▶ Task details:
Starting at the line with "Star _ => true" and going on through the line with "lang r1 s1 →", reproduce each line in the records below exactly and nothing more.

[Collected data entries]
%%

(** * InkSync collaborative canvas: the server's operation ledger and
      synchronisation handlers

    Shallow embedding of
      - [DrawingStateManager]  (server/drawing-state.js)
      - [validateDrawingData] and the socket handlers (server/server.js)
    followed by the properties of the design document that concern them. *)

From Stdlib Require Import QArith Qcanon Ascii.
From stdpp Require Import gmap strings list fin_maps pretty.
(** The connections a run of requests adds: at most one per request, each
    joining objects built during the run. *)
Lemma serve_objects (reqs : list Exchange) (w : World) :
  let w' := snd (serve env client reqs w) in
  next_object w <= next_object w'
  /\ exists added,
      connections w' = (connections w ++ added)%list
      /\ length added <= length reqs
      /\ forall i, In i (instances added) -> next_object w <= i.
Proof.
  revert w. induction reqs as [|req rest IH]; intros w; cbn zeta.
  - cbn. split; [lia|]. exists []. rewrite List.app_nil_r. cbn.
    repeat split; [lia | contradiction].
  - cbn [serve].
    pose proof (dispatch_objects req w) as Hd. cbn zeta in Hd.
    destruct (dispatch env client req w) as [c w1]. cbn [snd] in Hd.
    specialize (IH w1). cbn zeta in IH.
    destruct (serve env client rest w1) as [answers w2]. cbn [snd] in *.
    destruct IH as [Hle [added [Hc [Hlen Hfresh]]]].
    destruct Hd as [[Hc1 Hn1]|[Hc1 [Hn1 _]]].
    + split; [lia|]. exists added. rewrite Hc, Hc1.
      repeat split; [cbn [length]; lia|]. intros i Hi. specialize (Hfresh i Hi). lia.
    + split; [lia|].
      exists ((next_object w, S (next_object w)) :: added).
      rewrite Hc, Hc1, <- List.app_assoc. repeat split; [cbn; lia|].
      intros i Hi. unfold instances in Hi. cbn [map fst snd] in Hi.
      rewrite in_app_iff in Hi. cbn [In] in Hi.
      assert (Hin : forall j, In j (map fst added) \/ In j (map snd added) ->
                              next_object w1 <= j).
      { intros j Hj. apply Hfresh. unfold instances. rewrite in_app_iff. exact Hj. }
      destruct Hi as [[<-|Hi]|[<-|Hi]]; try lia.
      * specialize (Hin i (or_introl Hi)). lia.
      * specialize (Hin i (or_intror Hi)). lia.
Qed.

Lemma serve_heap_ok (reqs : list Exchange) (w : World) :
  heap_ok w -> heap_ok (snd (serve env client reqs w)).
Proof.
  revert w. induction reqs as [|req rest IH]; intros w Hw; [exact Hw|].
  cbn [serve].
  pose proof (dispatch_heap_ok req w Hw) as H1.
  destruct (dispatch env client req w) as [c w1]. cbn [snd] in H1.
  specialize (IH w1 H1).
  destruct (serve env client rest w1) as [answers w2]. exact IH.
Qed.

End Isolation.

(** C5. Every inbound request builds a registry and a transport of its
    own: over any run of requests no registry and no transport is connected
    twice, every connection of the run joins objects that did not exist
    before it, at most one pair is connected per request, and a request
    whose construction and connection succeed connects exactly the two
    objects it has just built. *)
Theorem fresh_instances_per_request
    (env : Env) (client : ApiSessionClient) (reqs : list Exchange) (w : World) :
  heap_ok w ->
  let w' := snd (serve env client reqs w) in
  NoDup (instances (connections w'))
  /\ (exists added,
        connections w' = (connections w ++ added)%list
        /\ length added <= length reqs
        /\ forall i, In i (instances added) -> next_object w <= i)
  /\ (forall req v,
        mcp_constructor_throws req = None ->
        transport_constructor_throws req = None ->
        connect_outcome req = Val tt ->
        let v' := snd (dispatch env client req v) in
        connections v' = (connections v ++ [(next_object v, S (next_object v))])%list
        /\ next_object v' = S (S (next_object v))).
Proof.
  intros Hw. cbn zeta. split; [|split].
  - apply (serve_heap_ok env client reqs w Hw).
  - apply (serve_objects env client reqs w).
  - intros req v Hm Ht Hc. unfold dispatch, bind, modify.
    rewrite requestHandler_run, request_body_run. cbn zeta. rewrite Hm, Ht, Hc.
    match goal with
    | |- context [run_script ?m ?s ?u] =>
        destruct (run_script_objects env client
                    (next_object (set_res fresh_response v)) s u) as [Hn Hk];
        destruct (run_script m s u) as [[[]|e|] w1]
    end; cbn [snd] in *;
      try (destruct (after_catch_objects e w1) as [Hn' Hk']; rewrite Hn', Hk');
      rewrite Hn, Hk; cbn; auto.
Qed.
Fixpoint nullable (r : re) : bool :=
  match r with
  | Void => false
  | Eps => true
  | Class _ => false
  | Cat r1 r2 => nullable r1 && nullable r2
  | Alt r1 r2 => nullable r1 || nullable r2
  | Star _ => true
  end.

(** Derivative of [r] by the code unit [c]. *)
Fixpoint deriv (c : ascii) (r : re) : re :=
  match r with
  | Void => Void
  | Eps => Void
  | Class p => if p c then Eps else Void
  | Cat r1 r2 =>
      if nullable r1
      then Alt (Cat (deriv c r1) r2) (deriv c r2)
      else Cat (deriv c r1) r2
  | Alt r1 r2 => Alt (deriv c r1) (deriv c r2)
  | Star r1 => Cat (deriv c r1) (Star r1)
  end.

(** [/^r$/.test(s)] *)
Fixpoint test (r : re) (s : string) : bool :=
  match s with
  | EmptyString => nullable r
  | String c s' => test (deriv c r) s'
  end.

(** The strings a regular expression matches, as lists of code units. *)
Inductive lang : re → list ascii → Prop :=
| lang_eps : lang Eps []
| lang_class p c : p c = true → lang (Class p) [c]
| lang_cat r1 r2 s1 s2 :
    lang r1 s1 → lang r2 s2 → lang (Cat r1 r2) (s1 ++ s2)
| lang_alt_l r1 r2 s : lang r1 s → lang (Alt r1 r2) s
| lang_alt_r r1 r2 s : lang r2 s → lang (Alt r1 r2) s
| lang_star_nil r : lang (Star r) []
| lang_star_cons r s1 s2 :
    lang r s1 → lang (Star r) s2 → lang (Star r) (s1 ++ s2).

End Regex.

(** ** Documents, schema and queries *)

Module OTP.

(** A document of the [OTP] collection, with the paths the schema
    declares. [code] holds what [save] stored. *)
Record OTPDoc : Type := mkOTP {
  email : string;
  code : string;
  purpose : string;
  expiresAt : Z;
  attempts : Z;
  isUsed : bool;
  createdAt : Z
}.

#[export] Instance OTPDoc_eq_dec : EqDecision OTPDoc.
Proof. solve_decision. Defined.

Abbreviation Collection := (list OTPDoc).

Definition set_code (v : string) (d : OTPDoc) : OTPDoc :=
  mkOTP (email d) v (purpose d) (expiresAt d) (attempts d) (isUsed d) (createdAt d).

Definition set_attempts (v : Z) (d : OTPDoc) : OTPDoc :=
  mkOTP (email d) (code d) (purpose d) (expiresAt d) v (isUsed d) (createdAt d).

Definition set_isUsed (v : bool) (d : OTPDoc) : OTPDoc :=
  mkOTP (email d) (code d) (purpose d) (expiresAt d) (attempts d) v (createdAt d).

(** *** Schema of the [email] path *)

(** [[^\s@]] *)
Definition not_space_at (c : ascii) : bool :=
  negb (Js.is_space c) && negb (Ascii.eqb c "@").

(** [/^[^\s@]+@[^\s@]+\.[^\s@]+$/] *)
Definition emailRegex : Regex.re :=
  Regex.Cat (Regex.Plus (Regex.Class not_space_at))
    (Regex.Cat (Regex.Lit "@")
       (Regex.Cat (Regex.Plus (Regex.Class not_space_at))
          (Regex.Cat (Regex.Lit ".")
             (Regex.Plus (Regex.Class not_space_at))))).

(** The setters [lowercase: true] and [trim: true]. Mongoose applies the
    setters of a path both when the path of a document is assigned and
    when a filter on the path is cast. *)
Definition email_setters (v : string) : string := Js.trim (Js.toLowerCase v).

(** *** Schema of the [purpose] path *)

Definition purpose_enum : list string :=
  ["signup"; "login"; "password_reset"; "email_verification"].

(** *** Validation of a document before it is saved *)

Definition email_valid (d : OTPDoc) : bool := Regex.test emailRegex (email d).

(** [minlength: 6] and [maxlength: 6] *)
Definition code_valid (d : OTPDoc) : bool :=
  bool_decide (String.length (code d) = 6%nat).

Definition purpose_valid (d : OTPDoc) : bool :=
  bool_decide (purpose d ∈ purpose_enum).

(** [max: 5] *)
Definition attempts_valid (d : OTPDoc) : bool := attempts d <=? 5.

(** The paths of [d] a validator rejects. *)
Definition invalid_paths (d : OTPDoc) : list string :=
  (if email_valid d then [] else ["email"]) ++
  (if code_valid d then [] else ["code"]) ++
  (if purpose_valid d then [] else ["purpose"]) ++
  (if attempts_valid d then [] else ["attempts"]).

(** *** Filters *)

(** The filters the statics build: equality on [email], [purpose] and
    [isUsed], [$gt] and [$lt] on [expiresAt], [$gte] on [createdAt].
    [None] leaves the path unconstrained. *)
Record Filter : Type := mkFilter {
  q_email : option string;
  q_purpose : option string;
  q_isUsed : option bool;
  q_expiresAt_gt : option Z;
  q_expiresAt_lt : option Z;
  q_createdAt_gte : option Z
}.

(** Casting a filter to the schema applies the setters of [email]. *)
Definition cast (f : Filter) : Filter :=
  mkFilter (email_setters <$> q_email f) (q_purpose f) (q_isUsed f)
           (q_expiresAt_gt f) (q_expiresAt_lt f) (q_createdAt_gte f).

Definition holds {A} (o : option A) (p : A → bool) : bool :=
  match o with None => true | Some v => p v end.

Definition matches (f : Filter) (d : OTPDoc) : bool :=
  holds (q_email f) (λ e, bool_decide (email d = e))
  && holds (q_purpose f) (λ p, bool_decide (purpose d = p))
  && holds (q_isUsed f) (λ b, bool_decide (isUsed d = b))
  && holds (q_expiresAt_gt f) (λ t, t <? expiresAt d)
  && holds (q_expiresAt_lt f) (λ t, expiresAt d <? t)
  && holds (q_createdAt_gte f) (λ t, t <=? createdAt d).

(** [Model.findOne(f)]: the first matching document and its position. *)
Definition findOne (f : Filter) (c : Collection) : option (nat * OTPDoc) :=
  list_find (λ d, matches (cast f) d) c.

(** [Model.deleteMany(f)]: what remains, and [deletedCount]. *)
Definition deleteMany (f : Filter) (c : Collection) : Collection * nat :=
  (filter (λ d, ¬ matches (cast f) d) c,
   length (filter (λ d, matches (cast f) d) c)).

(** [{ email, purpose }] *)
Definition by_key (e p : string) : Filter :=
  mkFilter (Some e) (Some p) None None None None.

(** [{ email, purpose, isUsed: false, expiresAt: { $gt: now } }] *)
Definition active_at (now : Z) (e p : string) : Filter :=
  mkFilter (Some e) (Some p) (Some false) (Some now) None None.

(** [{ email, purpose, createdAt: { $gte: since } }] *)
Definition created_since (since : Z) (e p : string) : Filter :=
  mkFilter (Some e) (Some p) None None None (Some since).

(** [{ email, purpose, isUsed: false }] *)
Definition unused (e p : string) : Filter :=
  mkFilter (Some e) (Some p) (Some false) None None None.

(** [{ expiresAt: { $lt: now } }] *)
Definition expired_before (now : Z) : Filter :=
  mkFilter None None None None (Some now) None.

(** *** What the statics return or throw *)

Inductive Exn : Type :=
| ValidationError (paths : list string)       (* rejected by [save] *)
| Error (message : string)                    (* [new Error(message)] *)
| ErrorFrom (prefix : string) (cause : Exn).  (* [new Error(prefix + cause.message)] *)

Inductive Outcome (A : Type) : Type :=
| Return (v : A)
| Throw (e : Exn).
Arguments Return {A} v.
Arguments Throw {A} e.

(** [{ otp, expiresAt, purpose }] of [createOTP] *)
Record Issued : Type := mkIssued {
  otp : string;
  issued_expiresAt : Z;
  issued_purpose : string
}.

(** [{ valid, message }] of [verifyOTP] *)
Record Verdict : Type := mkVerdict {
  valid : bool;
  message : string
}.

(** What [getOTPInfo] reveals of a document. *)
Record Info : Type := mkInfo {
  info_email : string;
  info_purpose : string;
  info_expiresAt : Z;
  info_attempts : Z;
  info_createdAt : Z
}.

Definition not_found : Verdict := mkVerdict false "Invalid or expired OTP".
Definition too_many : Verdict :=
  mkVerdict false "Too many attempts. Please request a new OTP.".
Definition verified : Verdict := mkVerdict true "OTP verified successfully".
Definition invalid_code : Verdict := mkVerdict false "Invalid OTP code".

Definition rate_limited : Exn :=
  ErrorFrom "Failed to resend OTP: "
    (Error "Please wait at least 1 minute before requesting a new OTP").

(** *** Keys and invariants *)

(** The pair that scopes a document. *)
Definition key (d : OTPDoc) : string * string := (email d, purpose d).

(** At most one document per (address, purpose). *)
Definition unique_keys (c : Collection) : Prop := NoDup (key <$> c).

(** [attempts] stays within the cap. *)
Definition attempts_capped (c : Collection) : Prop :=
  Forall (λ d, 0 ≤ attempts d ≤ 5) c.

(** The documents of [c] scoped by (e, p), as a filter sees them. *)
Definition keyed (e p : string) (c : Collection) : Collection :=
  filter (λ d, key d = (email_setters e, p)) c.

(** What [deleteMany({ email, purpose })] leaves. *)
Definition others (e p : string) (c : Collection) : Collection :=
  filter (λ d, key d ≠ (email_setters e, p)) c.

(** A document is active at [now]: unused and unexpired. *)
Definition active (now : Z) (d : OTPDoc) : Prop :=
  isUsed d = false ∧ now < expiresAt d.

%%

▶ Problem solution:
  | Star _ => true
  end.

(** Derivative of [r] by the code unit [c]. *)
Fixpoint deriv (c : ascii) (r : re) : re :=
  match r with
  | Void => Void
  | Eps => Void
  | Class p => if p c then Eps else Void
  | Cat r1 r2 =>
      if nullable r1
      then Alt (Cat (deriv c r1) r2) (deriv c r2)
      else Cat (deriv c r1) r2
  | Alt r1 r2 => Alt (deriv c r1) (deriv c r2)
  | Star r1 => Cat (deriv c r1) (Star r1)
  end.

(** [/^r$/.test(s)] *)
Fixpoint test (r : re) (s : string) : bool :=
  match s with
  | EmptyString => nullable r
  | String c s' => test (deriv c r) s'
  end.

(** The strings a regular expression matches, as lists of code units. *)
Inductive lang : re → list ascii → Prop :=
| lang_eps : lang Eps []
| lang_class p c : p c = true → lang (Class p) [c]
| lang_cat r1 r2 s1 s2 :
    lang r1 s1 → lang r2 s2 → lang (Cat r1 r2) (s1 ++ s2)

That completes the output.